━━ DATA FOR THIS EXERCISE
Lemma intercom_takes_own_rows_witness :
  let st' := snd (Agent.intercom Demo.agent_env Demo.agent_st) in
  Agent.intercom Demo.agent_env Demo.agent_st = (Ret tt, st') /\
  exists added,
    Agent.intercom_tbl st'
    = filter (fun r => String.eqb (Agent.row_agent r) (Agent.node Demo.agent_env) = false)
        (Agent.intercom_tbl Demo.agent_st) ++ added /\
    Forall (fun r => Agent.row_agent r = "Master") added /\
    NoDup (map Agent.row_id (Agent.intercom_tbl st')) /\
    Forall (fun r => Agent.row_id r < Agent.next_id st') (Agent.intercom_tbl st').
Proof.
  split; [vm_compute; reflexivity|].
  apply (intercom_takes_own_rows Demo.agent_env Demo.agent_st).
  - vm_compute; reflexivity.
  - apply (bool_decide_unpack _). vm_compute. exact I.
  - repeat constructor.
Defined.

(** ** The port check of the agent's [register_server] *)

Lemma validate_ports_true (servers : list AgentPorts.ServerPorts)
  (dcs webgui webrtc : gmap Z string) (st st' : Agent.State) :
  AgentPorts.validate_ports servers dcs webgui webrtc st = (Ret true, st') ->
  NoDup (map AgentPorts.dcs_port servers) /\
  NoDup (map AgentPorts.webgui_port servers) /\
  (forall s, s ∈ servers ->
     dcs !! AgentPorts.dcs_port s = None /\ webgui !! AgentPorts.webgui_port s = None).
Proof.
  revert dcs webgui webrtc st. induction servers as [|s rest IH];
    intros dcs webgui webrtc st.
  - intros _. cbn [map]. repeat split; try constructor;
      now apply elem_of_nil in H.
  - cbn [AgentPorts.validate_ports].
    destruct (dcs !! AgentPorts.dcs_port s) eqn:Hd; ared; [intros [= ]|].
    destruct (webgui !! AgentPorts.webgui_port s) eqn:Hw; ared; [intros [= ]|].
    intros H.
    assert (exists webrtc' st1,
              AgentPorts.validate_ports rest (<[AgentPorts.dcs_port s := AgentPorts.sp_name s]> dcs)
                (<[AgentPorts.webgui_port s := AgentPorts.sp_name s]> webgui) webrtc' st1
              = (Ret true, st')) as (webrtc' & st1 & H1).
    { revert H. destruct (webrtc !! AgentPorts.webrtc_port s); [|eauto].
      destruct (AgentPorts.sp_voice_chat s) as [[]|]; ared; eauto. intros [= ]. }
    destruct (IH _ _ _ _ H1) as (N1 & N2 & Hall).
    assert (Hne : forall x, x ∈ rest ->
              AgentPorts.dcs_port x <> AgentPorts.dcs_port s /\
              AgentPorts.webgui_port x <> AgentPorts.webgui_port s /\
              dcs !! AgentPorts.dcs_port x = None /\
              webgui !! AgentPorts.webgui_port x = None).
    { intros x Hx. destruct (Hall x Hx) as [A B].
      apply lookup_insert_None in A as [A1 A2].
      apply lookup_insert_None in B as [B1 B2]. auto. }
    cbn [map]. split; [|split].
    + apply NoDup_cons. split; [|exact N1]. intros Hin.
      apply list_elem_of_fmap in Hin as (x & E & Hx).
      destruct (Hne x Hx) as (A & _). congruence.
    + apply NoDup_cons. split; [|exact N2]. intros Hin.
      apply list_elem_of_fmap in Hin as (x & E & Hx).
      destruct (Hne x Hx) as (_ & A & _). congruence.
    + intros x Hx. apply elem_of_cons in Hx as [->|Hx]; [auto|].
      destruct (Hne x Hx) as (_ & _ & A & B). auto.
Qed.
━━━━
• ACTIVITY: Your reply should hold every line from the data that contains "repeat", copied in full.

• TASK OUTPUT:
  - repeat constructor.
  - intros _. cbn [map]. repeat split; try constructor;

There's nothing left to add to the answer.